[Start of section]

(* ===== verification/IdentitiesProps.v ===== *)
(** * What the identity database keeps

    The ceiling of active keys under concurrent issuance, and the way a
    written identity resolves. *)
From Stdlib Require Import Ascii.
From stdpp Require Import base numbers gmap strings list sorting relations.
From S2P Require Import Prelude Auth AuthCache Admin Identities.
Local Open Scope Z_scope.

(** ** The ceiling of active keys *)
Module Ceiling.
Import Sql PGStore Sessions.

(** How far a session is in issuing a key: outside of a transaction, in one,
    with the lock of a user, having counted room for a key, with the row. *)
Inductive stage := Out | Open | Locked (u : string) | Room (u : string) | Inserted (u : string).

#[export] Instance stage_eq_dec : EqDecision stage.
Proof. solve_decision. Defined.

Definition next (g : stage) (q : stmt) (r : reply) : stage :=
  match q, r with
  | Begin, _ => Open
  | LockTenant id, Id _ => match g with Open => Locked id | _ => g end
  | CountActive u, Count n => match g with Locked u' => if decide (u = u' /\ n < MaxKeysPerUser) then Room u else g | _ => g end
  | InsertKey _ u _ _, CreatedAt _ => Inserted u
  | Commit, _ | Rollback, _ => Out
  | _, _ => g
  end.

(** What a statement may answer, and when a session may send it. *)
Definition answers (q : stmt) (r : reply) : Prop :=
  match q with
  | LockTenant id => r = NoRows \/ r = Id id
  | CountActive _ => exists n, r = Count n
  | InsertKey _ _ _ _ => exists at_, r = CreatedAt at_
  | _ => True
  end.
Definition may (g : stage) (q : stmt) : Prop :=
  match q with
  | Begin => g = Out
  | InsertKey _ u _ _ => g = Room u
  | UpdateKeyStatus status _ => status <> "active"%string
  | _ => True
  end.

Fixpoint safe {A} (g : stage) (p : prog A) : Prop :=
  match p with
  | Ret _ => g = Out
  | Draw _ k => forall b, safe g (k b)
  | Exec q k => may g q /\ (forall r, answers q r -> safe (next g q r) (k (inl r))) /\ forall e, safe Out (k (inr e))
  end.

Definition count (v : server) (u : string) : nat := active_keys (api_keys (db v)) u.
Definition ceiling : nat := Z.to_nat MaxKeysPerUser.
(** *** The port over whichever was built *)
Definition built_Allow (e : env) (u : string) (b : built) : built * option nat :=
  match b with
  | NoBreaker b => let (b, p) := Allow e u b in (NoBreaker b, p)
  | RatioGuard b => let (b, p) := Allow e u b in (RatioGuard b, p)
  | SlowCalls b => let (b, p) := Allow e u b in (SlowCalls b, p)
  | Consecutives b => let (b, p) := Allow e u b in (Consecutives b, p)
  end.
Definition built_StateOf (e : env) (u : string) (b : built) : built * State :=
  match b with
  | NoBreaker b => let (b, s) := StateOf e u b in (NoBreaker b, s)
  | RatioGuard b => let (b, s) := StateOf e u b in (RatioGuard b, s)
  | SlowCalls b => let (b, s) := StateOf e u b in (SlowCalls b, s)
  | Consecutives b => let (b, s) := StateOf e u b in (Consecutives b, s)
  end.
Definition built_Reset (e : env) (u : string) (b : built) : built :=
  match b with
  | NoBreaker b => NoBreaker (Reset e u b) | RatioGuard b => RatioGuard (Reset e u b)
  | SlowCalls b => SlowCalls (Reset e u b) | Consecutives b => Consecutives (Reset e u b)
  end.
Definition built_Report (e : env) (p : nat) (o : Outcome) (b : built) : built :=
  match b with
  | NoBreaker b => NoBreaker (Report e p o b) | RatioGuard b => RatioGuard (Report e p o b)
  | SlowCalls b => SlowCalls (Report e p o b) | Consecutives b => Consecutives (Report e p o b)
  end.
Definition built_inv (b : built) : Prop :=
  match b with NoBreaker b => breaker_inv b | RatioGuard b => breaker_inv b | SlowCalls b => breaker_inv b | Consecutives b => breaker_inv b end.

#[export] Instance built_breaker : Breaker built := {
  breaker_inv := built_inv; Allow := built_Allow; StateOf := built_StateOf; Reset := built_Reset; Report := built_Report
}.

(** *** What it publishes *)
Definition stateValue (s : State) : Q := match s with StateOpen => 2 | StateHalfOpen => 1 | StateClosed => 0 end.

(** The transition hook. *)
Definition on_transition (t : Machine.transition) : list event :=
  let '(id, _, to) := t in
  match to with StateOpen => [eCircuitOpened id] | StateHalfOpen => [eCircuitHalfOpen id] | StateClosed => [] end
  ++ [eCircuitState id (stateValue to)].

(** The calls of the hooks so far, in their order. *)
Definition published (b : built) : list event :=
  match b with
  | NoBreaker _ => []
  | RatioGuard b => map eCircuitDenied (Ratio.denials b)
  | SlowCalls b => flat_map on_transition (Slow.observed b)
  | Consecutives b => flat_map on_transition (Consecutive.observed b)
  end.

(** The position the machine of [u] stands in. *)
Definition position (b : built) (u : string) : State :=
  match b with
  | NoBreaker _ | RatioGuard _ => StateClosed
  | SlowCalls b => from_option (fun s => Machine.name (Slow.mach s)) StateClosed (Slow.byUpstream b !! u)
  | Consecutives b => from_option (fun s => Machine.name (Consecutive.mach s)) StateClosed (Consecutive.byUpstream b !! u)
  end.

(** A use of the breaker. *)
Inductive use := UAllow (e : env) (u : string) | UStateOf (e : env) (u : string) | UReset (e : env) (u : string)
  | UReport (e : env) (p : nat) (o : Outcome).
Definition apply (b : built) (x : use) : built :=
  match x with
  | UAllow e u => (Allow e u b).1 | UStateOf e u => (StateOf e u b).1 | UReset e u => Reset e u b | UReport e p o => Report e p o b
  end.
End Strategy.


(** ** The opening balances *)
Module Seeding.
Import Limits Static.

(** [balanceSeeder]: what a ledger offers that can be provisioned. *)
Class Seeder (L : Type) := { EnsureBalance : string -> Z -> L -> (bool + string) * L }.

[End of section]

[What to work on] Retype the listing exactly.

[Exercise output]
(* ===== verification/IdentitiesProps.v ===== *)
(** * What the identity database keeps

    The ceiling of active keys under concurrent issuance, and the way a
    written identity resolves. *)
From Stdlib Require Import Ascii.
From stdpp Require Import base numbers gmap strings list sorting relations.
From S2P Require Import Prelude Auth AuthCache Admin Identities.
Local Open Scope Z_scope.

(** ** The ceiling of active keys *)
Module Ceiling.
Import Sql PGStore Sessions.

(** How far a session is in issuing a key: outside of a transaction, in one,
    with the lock of a user, having counted room for a key, with the row. *)
Inductive stage := Out | Open | Locked (u : string) | Room (u : string) | Inserted (u : string).

#[export] Instance stage_eq_dec : EqDecision stage.
Proof. solve_decision. Defined.

Definition next (g : stage) (q : stmt) (r : reply) : stage :=
  match q, r with
  | Begin, _ => Open
  | LockTenant id, Id _ => match g with Open => Locked id | _ => g end
  | CountActive u, Count n => match g with Locked u' => if decide (u = u' /\ n < MaxKeysPerUser) then Room u else g | _ => g end
  | InsertKey _ u _ _, CreatedAt _ => Inserted u
  | Commit, _ | Rollback, _ => Out
  | _, _ => g
  end.

(** What a statement may answer, and when a session may send it. *)
Definition answers (q : stmt) (r : reply) : Prop :=
  match q with
  | LockTenant id => r = NoRows \/ r = Id id
  | CountActive _ => exists n, r = Count n
  | InsertKey _ _ _ _ => exists at_, r = CreatedAt at_
  | _ => True
  end.
Definition may (g : stage) (q : stmt) : Prop :=
  match q with
  | Begin => g = Out
  | InsertKey _ u _ _ => g = Room u
  | UpdateKeyStatus status _ => status <> "active"%string
  | _ => True
  end.

Fixpoint safe {A} (g : stage) (p : prog A) : Prop :=
  match p with
  | Ret _ => g = Out
  | Draw _ k => forall b, safe g (k b)
  | Exec q k => may g q /\ (forall r, answers q r -> safe (next g q r) (k (inl r))) /\ forall e, safe Out (k (inr e))
  end.

Definition count (v : server) (u : string) : nat := active_keys (api_keys (db v)) u.
Definition ceiling : nat := Z.to_nat MaxKeysPerUser.
(** *** The port over whichever was built *)
Definition built_Allow (e : env) (u : string) (b : built) : built * option nat :=
  match b with
  | NoBreaker b => let (b, p) := Allow e u b in (NoBreaker b, p)
  | RatioGuard b => let (b, p) := Allow e u b in (RatioGuard b, p)
  | SlowCalls b => let (b, p) := Allow e u b in (SlowCalls b, p)
  | Consecutives b => let (b, p) := Allow e u b in (Consecutives b, p)
  end.
Definition built_StateOf (e : env) (u : string) (b : built) : built * State :=
  match b with
  | NoBreaker b => let (b, s) := StateOf e u b in (NoBreaker b, s)
  | RatioGuard b => let (b, s) := StateOf e u b in (RatioGuard b, s)
  | SlowCalls b => let (b, s) := StateOf e u b in (SlowCalls b, s)
  | Consecutives b => let (b, s) := StateOf e u b in (Consecutives b, s)
  end.
Definition built_Reset (e : env) (u : string) (b : built) : built :=
  match b with
  | NoBreaker b => NoBreaker (Reset e u b) | RatioGuard b => RatioGuard (Reset e u b)
  | SlowCalls b => SlowCalls (Reset e u b) | Consecutives b => Consecutives (Reset e u b)
  end.
Definition built_Report (e : env) (p : nat) (o : Outcome) (b : built) : built :=
  match b with
  | NoBreaker b => NoBreaker (Report e p o b) | RatioGuard b => RatioGuard (Report e p o b)
  | SlowCalls b => SlowCalls (Report e p o b) | Consecutives b => Consecutives (Report e p o b)
  end.
Definition built_inv (b : built) : Prop :=
  match b with NoBreaker b => breaker_inv b | RatioGuard b => breaker_inv b | SlowCalls b => breaker_inv b | Consecutives b => breaker_inv b end.

#[export] Instance built_breaker : Breaker built := {
  breaker_inv := built_inv; Allow := built_Allow; StateOf := built_StateOf; Reset := built_Reset; Report := built_Report
}.

(** *** What it publishes *)
Definition stateValue (s : State) : Q := match s with StateOpen => 2 | StateHalfOpen => 1 | StateClosed => 0 end.

(** The transition hook. *)
Definition on_transition (t : Machine.transition) : list event :=
  let '(id, _, to) := t in
  match to with StateOpen => [eCircuitOpened id] | StateHalfOpen => [eCircuitHalfOpen id] | StateClosed => [] end
  ++ [eCircuitState id (stateValue to)].

(** The calls of the hooks so far, in their order. *)
Definition published (b : built) : list event :=
  match b with
  | NoBreaker _ => []
  | RatioGuard b => map eCircuitDenied (Ratio.denials b)
  | SlowCalls b => flat_map on_transition (Slow.observed b)
  | Consecutives b => flat_map on_transition (Consecutive.observed b)
  end.

(** The position the machine of [u] stands in. *)
Definition position (b : built) (u : string) : State :=
  match b with
  | NoBreaker _ | RatioGuard _ => StateClosed
  | SlowCalls b => from_option (fun s => Machine.name (Slow.mach s)) StateClosed (Slow.byUpstream b !! u)
  | Consecutives b => from_option (fun s => Machine.name (Consecutive.mach s)) StateClosed (Consecutive.byUpstream b !! u)
  end.

(** A use of the breaker. *)
Inductive use := UAllow (e : env) (u : string) | UStateOf (e : env) (u : string) | UReset (e : env) (u : string)
  | UReport (e : env) (p : nat) (o : Outcome).
Definition apply (b : built) (x : use) : built :=
  match x with
  | UAllow e u => (Allow e u b).1 | UStateOf e u => (StateOf e u b).1 | UReset e u => Reset e u b | UReport e p o => Report e p o b
  end.
End Strategy.


(** ** The opening balances *)
Module Seeding.
Import Limits Static.

(** [balanceSeeder]: what a ledger offers that can be provisioned. *)
Class Seeder (L : Type) := { EnsureBalance : string -> Z -> L -> (bool + string) * L }.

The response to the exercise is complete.